Krystyna Gadd tries out a new website to encourage people on different networks to collaborate – here are her findings.
It’s important to keep up to date with tools and technology in learning and development. That doesn’t always mean lots of time or budget needs to be spent or that there is a very technical person doing the leading. I experimented with a website collaboration and voting tool called Tricider. It was developed in Berlin, Germany, to help groups and teams get together and create decisions.
What appealed to me about it was that:
- You don’t have to sign up to use it
- The link can be sent to anyone, anywhere and does not depend on a social media platform
- Simple(?) to use
In trialling it I thought to ask a question that is of real interest to me and not just a made up one for the sake of it. The question was: “If L&D could do the analysis piece well, evaluation would be easy?”
Screengrab of the Tricider website with question posed by Krystyna Gadd
We had a lively and interesting debate – anyone interested in seeing what was discussed can access a transcript.
Most of the people who participated were from Twitter, from a group of already friendly collaborators, but that was only because this was where I shared the discussion initially and these people were already “there”. I like the fact that the link could be e-mailed to others and shared in different ways, to allow a community to come together just for that discussion, that question.
There were some “clunky” aspects to the tool, which quite frankly I can overlook because what originally appealed to me, above, still stands. These are the “clunks” to consider for your future use:
- There are five ways to respond:
- To the original question in pros and cons
- Add another “idea”
- Vote for an idea
- Reply to a comment
- The above means that the conversation flow is not natural or necessarily in order, but there were not too many people so I could follow it easily. If there had been hundreds, it might have gotten very confusing.

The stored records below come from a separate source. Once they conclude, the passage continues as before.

(* ===== verification/PageTools.v ===== *)
(** * PageTools: the page tools of the broker

    Models [broker/src/router/page.rs] (snapshots, pointer, touch and keyboard
    tools, scripts, cookies, storage, permissions, databases, caches and
    emulation) with [browser-engine/src/cookies.rs] and [emulate.rs].  A tool is
    a program over the events of [Actions] on the page it has located and the
    questions it asks of the session, the browser and the file system. *)
From S2P Require Import Prelude Json Text F64 AxMerge Input Actions BrokerSession Wire Router.
From Stdlib Require Import SpecFloat.
Import JsonTree Input Prog AxMerge Actions Wire Router.

(** ** Cookies, [browser-engine/src/cookies.rs] *)
Module Cookies.

Record Cookie := mkCookie {
  c_name : string; c_value : string; c_domain : string; c_path : string; c_expires : f64; c_size : Z; c_http_only : bool;
  c_secure : bool; c_session : bool; c_same_site : option string
}.
Record CookiePartitionKey := mkPartition { top_level_site : string; has_cross_site_ancestor : bool }.
Record DeepSetCookie := mkDeep {
  d_name : string; d_value : string; d_url : option string; d_domain : option string; d_path : option string;
  d_secure : option bool; d_http_only : option bool; d_same_site : option string; d_expires : option f64;
  d_priority : option string; d_source_scheme : option string; d_source_port : option Z;
  d_partition_key : option CookiePartitionKey
}.
(** [v[key] = json!(x)] when [x] is present. *)
Definition field {A} (k : string) (f : A -> json) (o : option A) : list (string * json) :=
  match o with Some x => [(k, f x)] | None => [] end.
Definition to_cdp_set_cookie_param (c : DeepSetCookie) : json :=
  JObj ([("name", JStr (d_name c)); ("value", JStr (d_value c))]
        ++ field "url" JStr (d_url c) ++ field "domain" JStr (d_domain c) ++ field "path" JStr (d_path c)
        ++ field "secure" JBool (d_secure c) ++ field "httpOnly" JBool (d_http_only c) ++ field "sameSite" JStr (d_same_site c)
        ++ field "expires" jfloat (d_expires c) ++ field "priority" JStr (d_priority c)
        ++ field "sourceScheme" JStr (d_source_scheme c) ++ field "sourcePort" JNum (d_source_port c)
        ++ field "partitionKey" (fun p => JObj [("topLevelSite", JStr (top_level_site p));
                                                ("hasCrossSiteAncestor", JBool (has_cross_site_ancestor p))]) (d_partition_key c)).
Definition removal (s : sseen) : option (result unit string) :=
  match s with
  | SDid X e x => match e in sev X return X -> option _ with RemoveSeedPlan => fun x => Some x | _ => fun _ => None end x
  end.
(** A plan is dropped only when all of it was applied: when seeding fails the
    file, if its removal was asked at all, could not be removed. *)
Lemma failed_plan_kept path plan tr e : runs swatch (apply_plan cx path plan) tr (Err e) ->
  forall x, SDid _ RemoveSeedPlan x ∈ tr -> exists e', x = Err e'.
Proof.
  intros R x Hin.
  assert (forall A (l : list A) (p : run unit) t r y, runs swatch (unless_empty l (tabs p)) t r -> SDid _ RemoveSeedPlan y ∈ t -> False) as Ht.
  { intros A l p t r y R' H. unfold unless_empty in R'. destruct (is_nil l); [destruct R' as [-> _]; now apply not_elem_of_nil in H|].
    apply runs_tabs in R' as (t' & -> & _). apply list_elem_of_fmap in H as ([X ev z] & H & _). 
    apply (f_equal tab_event) in H. discriminate. }
  assert (forall t r y, runs swatch (unless_empty (cookies plan) (apply_seed_cookies (cookies plan))) t r ->
            SDid _ RemoveSeedPlan y ∈ t -> False) as Hc.
  { intros t r y R' H. unfold unless_empty in R'. destruct (is_nil _); [destruct R' as [-> _]; now apply not_elem_of_nil in H|].
    apply runs_bind in R' as (? & ? & ? & -> & (z & ? & -> & -> & _) & [-> _]). unfold swatch in H. cbn in H.
    apply list_elem_of_singleton in H. discriminate. }
  apply runs_bind in R as (t0 & t1 & [] & -> & R0 & R). destruct R0 as ([] & ? & -> & -> & _).
  apply elem_of_app in Hin as [Hin|Hin]; [cbn in Hin; apply list_elem_of_singleton in Hin; discriminate|].
  do 5 (apply runs_bind in R as (? & ? & [?|?] & -> & ?R' & R);
        [apply elem_of_app in Hin as [Hin|Hin]; [exfalso; eauto|]
        |destruct R as [-> _]; rewrite app_nil_r in Hin; exfalso; eauto]).
  apply runs_bind in R as (? & ? & y & -> & (z & ? & -> & -> & <-) & [-> E]). cbn in Hin.
  apply list_elem_of_singleton in Hin. apply (f_equal removal) in Hin. injection Hin as ->. destruct y; [discriminate|eauto].
Qed.
(** ** Notifications *)

Definition build_term_output_params (session_id : string) (o : TermOutputEvent) (text : json) : json :=
  JObj [("topic", JStr "term.output"); ("session_id", JStr session_id);
        ("payload", JObj [("term_session_id", JStr (o_session_id o)); ("seq", JNum (o_seq o)); ("bytes", JNum (zlen (o_data o)));
                          ("data_base64", JStr (b64_encode (o_data o))); ("text", text);
                          ("dropped_bytes", JNum (o_dropped_bytes o)); ("eof", JBool (o_eof o))])].
Definition build_term_exit_params (session_id : string) (e : TermExitEvent) : json :=
  JObj [("topic", JStr "term.exit"); ("session_id", JStr session_id);
        ("payload", JObj ([("term_session_id", JStr (e_session_id e))] ++ exit_fields (e_exit e)))].
Definition notify_params (session_id : string) (ev : TerminalEvent) : json :=
  match ev with
  | Output o => build_term_output_params session_id o (utf8_text (o_data o))
  | Exit e => build_term_exit_params session_id e
  end.
(** What is written to the trace, when it is on and the session has a writer. *)
Definition trace_args (ev : TerminalEvent) : string * json :=
  match ev with
  | Output o =>
      ("term.output", JObj [("term_session_id", JStr (o_session_id o)); ("seq", JNum (o_seq o)); ("bytes", JNum (zlen (o_data o)))])
  | Exit e => ("term.exit", JObj [("term_session_id", JStr (e_session_id e))])
  end.
Definition trace_terminal_event (writer_now : option Z) (session_id : string) (ev : TerminalEvent) : list Trace.TraceEvent :=
  match writer_now with
  | None => []
  | Some ts => let '(tool, args) := trace_args ev in [Trace.Action ts session_id "" tool args (notify_params session_id ev)]
  end.
Definition notify (q : BrokerSession.queue_state) (now : Z) (writer_now : option Z) (ev : TerminalEvent)
    (e : BrokerSession.SessionEntry) : BrokerSession.SessionEntry * list Trace.TraceEvent :=
  let params := notify_params (BrokerSession.session_id e) ev in
  (fst (BrokerSession.try_push q now e (mkEvent "2.0" "event/notify" params)),
   trace_terminal_event writer_now (BrokerSession.session_id e) ev).

End Tools.

(** ** What the tools promise *)

Section Facts.
Context `{Re : RegexEngine} `{Txt : TermText} `{Vt : Vt100} `{Os : Text.Os}.
Variable privacy : RedactionEngine.
Notation Ctl := TermControl.TerminalController.

(** The second attempt of [redact_text] never has anything to do. *)
Lemma redact_text_scrubs t :
  redact_text privacy t = match scrub_text (str t) privacy with Some u => String.list_byte_of_string u | None => t end.
Proof.
  unfold redact_text. destruct (scrub_text (str t) privacy) eqn:E; [done|]. apply scrub_none in E.
  unfold Privacy.redact_text. now rewrite E.
Qed.
(** Text that no pattern matches is shown as it is. *)
Lemma redact_text_clean t : matches (str t) privacy = false -> redact_text privacy t = t.
Proof. intros H. rewrite redact_text_scrubs. now rewrite (proj2 (scrub_none _ _) H). Qed.
(** *** What is written is captured again: the ring does not know that the
    change it sees is its own. *)
Lemma push_two i j h :
  exists pre, push_history j (push_history i h) = pre ++ [i; j].
Proof.
  unfold push_history. set (h1 := if bool_decide (length h = _) then tail h else h).
  case_bool_decide; [|exists h1; now rewrite <- app_assoc].
  destruct h1 as [|x h1]; [done|]. exists h1. cbn. now rewrite <- app_assoc.
Qed.
Theorem write_captured_twice (Os : NativeOs) text c pb now :
  (@write_string _ Os text c).1.1 = Ok tt -> last_change_count (clipboard c) < count_after ->
  pb_count pb = count_after -> pb_types pb = Some [TypeString] -> pb_string pb = Some text ->
  let c1 := clipboard (@write_string _ Os text c).1.2 in
  exists pre i j, cb_history (poll_cache pb now c1) = pre ++ [i; j] /\
    it_change_count i = it_change_count j /\ it_text i = Some text /\ it_text j = Some text.
Proof.
  unfold write_string, push_item, bind, lift, modify, call. destruct set_ok; [|done]. intros _ Hl Hc Ht Hs.
  cbn -[poll_cache push_history]. unfold poll_cache. cbn [last_change_count cb_history cache_push].
  destruct (Z.leb_spec (pb_count pb) (last_change_count (clipboard c))); [lia|]. cbn [cb_history].
  destruct (push_two (mkItem count_after now_ms [TypeString] KindString (Some text) [] false) (capture pb (pb_count pb) now)
              (cb_history (clipboard c))) as [pre ->].
  eexists pre, _, _. split; [reflexivity|]. unfold capture. rewrite Ht, Hs. cbn. now rewrite Hc.
Qed.

End Policy.
End Native.

Module NativeExamples.
Import Privacy Native.

(** A pattern is a word, and it matches the texts that contain it. *)
#[local] Instance word_rx : RegexEngine := {|
  Rx := string;
  rx_new s := Some s;
  rx_match r s := contains r s;
  rx_replace_all _ _ by_ := by_
|}.
Definition el1 (b : string) : AppElement :=
  mkElement 0 "e0" "AXButton" "pw hunter2" (Some "on") None (mkState None None None None false)
    (mkBBox f64_zero f64_zero (f64_of_Z 10) (f64_of_Z 10)) true b "id" [0].
Definition pb1 : Pasteboard := mkPb 4 (Some [TypeString]) (Some "pw hunter2") None (fun _ => None) None None.
Definition os1 : NativeOs := {|
  is_trusted := true;
  native _ := Ok JNull;
  os_apps := Ok [mkApp "com.bank.app" 7 "Bank" false; mkApp "com.shop" 8 "Shop" true];
  os_snapshot b n := Ok (mkSnapshot n b b 8 "hunter2 - Shop" None [el1 b] JNull None);
  os_exec _ := Output true (Some 0) [] [];
  os_in_time _ := true;
  pasteboard := pb1;
  set_ok := true;
  count_after := 5;
  now_ms := 1000;
  dbg s := s;
  json_of _ := None;
  b64_encode := String.string_of_list_byte;
  b64_decode s := Ok (String.list_byte_of_string s)
|}.
#[local] Existing Instance os1.
Lemma os1_own : walks_own os1.
Proof. intros b n s [= <-]. now repeat constructor. Qed.
(** A message sent to [t]; the connections bound to it change by as much. *)
Lemma notify_inv n t m b b' : inv n b -> (m = Disconnected -> 1 <= bnd t b) -> is_Some (tasks b !! t) ->
  tasks b' = tasks (notify t m b) -> bnd t b' <= bnd t b + delta1 m -> (forall u, u <> t -> bnd u b' <= bnd u b) ->
  (forall r e u, entries b' !! r = Some e -> lifecycle e = Some u ->
     exists r0 e0, entries b !! r0 = Some e0 /\ lifecycle e0 = Some u) -> inv (n + 1) b'.
Proof.
  intros [L F] Hm [k Hk] T Bt Bu R. assert (forall u, u <> t -> tasks b' !! u = tasks b !! u) as Tu.
  { intros u N. rewrite T. unfold notify. rewrite Hk. destruct (t_state k); [|done|done]. cbn. now rewrite lookup_insert_ne. }
  assert (exists k', tasks b' !! t = Some k' /\ task_ok (n + 1) (bnd t b') k') as (k' & Ek' & Ok').
  { specialize (L t). rewrite Hk in L. unfold task_ok in L. rewrite T. unfold notify. rewrite Hk.
    destruct (t_state k) eqn:Es; [|exists k; unfold task_ok; now rewrite Es|exists k; unfold task_ok; now rewrite Es].
    cbn. rewrite lookup_insert_eq. eexists. split; [done|]. unfold task_ok. cbn.
    apply (running_ok_weaken (n + 1) (n + 1) (bnd t b + delta1 m)); [lia|done|]. now apply running_ok_send. }
  split.
  - intros u. destruct (decide (u = t)) as [->|N]; [now rewrite Ek'|]. rewrite Tu by done.
    specialize (L u). specialize (Bu u N). destruct (tasks b !! u) as [ku|].
    + unfold task_ok in *. destruct (t_state ku); [|done|done]. apply (running_ok_weaken n (n + 1) (bnd u b)); [lia|done|done].
    + pose proof (count_bound (bound_to u) (conns b')). unfold bnd in *. lia.
  - intros r e u E Hl. destruct (R r e u E Hl) as (r0 & e0 & E0 & L0). destruct (decide (u = t)) as [->|N]; [rewrite Ek'; eauto|].
    rewrite Tu by done. eauto.
Qed.

Lemma quiet_finish c resp b : quiet b (finish c resp b).
Proof.
  unfold finish. destruct (conns b !! c) as [k|] eqn:E; [|apply quiet_refl]. split; [done| |cbn; eauto].
  intros t. unfold bnd. cbn. rewrite (count_replace _ _ _ k) by done. unfold bound_to at 2 3. cbn. lia.
Qed.
Lemma quiet_wait c w b : quiet b (wait_on c w b).
Proof.
  unfold wait_on. destruct (conns b !! c) as [k|] eqn:E; [|apply quiet_refl]. split; [done| |cbn; eauto].
  intros t. unfold bnd. cbn. rewrite (count_replace _ _ _ k) by done. unfold bound_to at 2 3. cbn. lia.
Qed.
Lemma quiet_entry f r b : (forall e, lifecycle (f e) = lifecycle e \/ lifecycle (f e) = None) -> quiet b (upd_entry f r b).
Proof.
  intros Hf. unfold upd_entry. destruct (entries b !! r) as [e|] eqn:E; [|apply quiet_refl]. split; [done|done|]. cbn.
  intros r' e' t E' L'. destruct (decide (r' = r)) as [->|N].
  - rewrite lookup_insert_eq in E'. injection E' as <-. destruct (Hf e) as [H|H]; [|congruence].
    exists r, e. split; [done|congruence].
  - rewrite lookup_insert_ne in E' by done. eauto.
Qed.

- On a couple of occasions, I submitted a comment and it disappeared into the ether without trace (not sure why). The same happened to other people.
Screengrab of the Tricider website with replies to the question posed by Krystyna Gadd – click for a larger image
Will I use it again? Absolutely! But before I do, I will investigate the difference between ideas, comments, replies etc. and word the question in such a way that people can respond and others can follow the thread. Maybe I even need to read more on how Tricider works to get the most out of it.
Having enjoyed and benefitted from the last “tricision” (not sure about the name at all…) this is the next one: “What does L&D need to conduct effective analyses before embarking on learning solutions?“
Have a go and see what you think!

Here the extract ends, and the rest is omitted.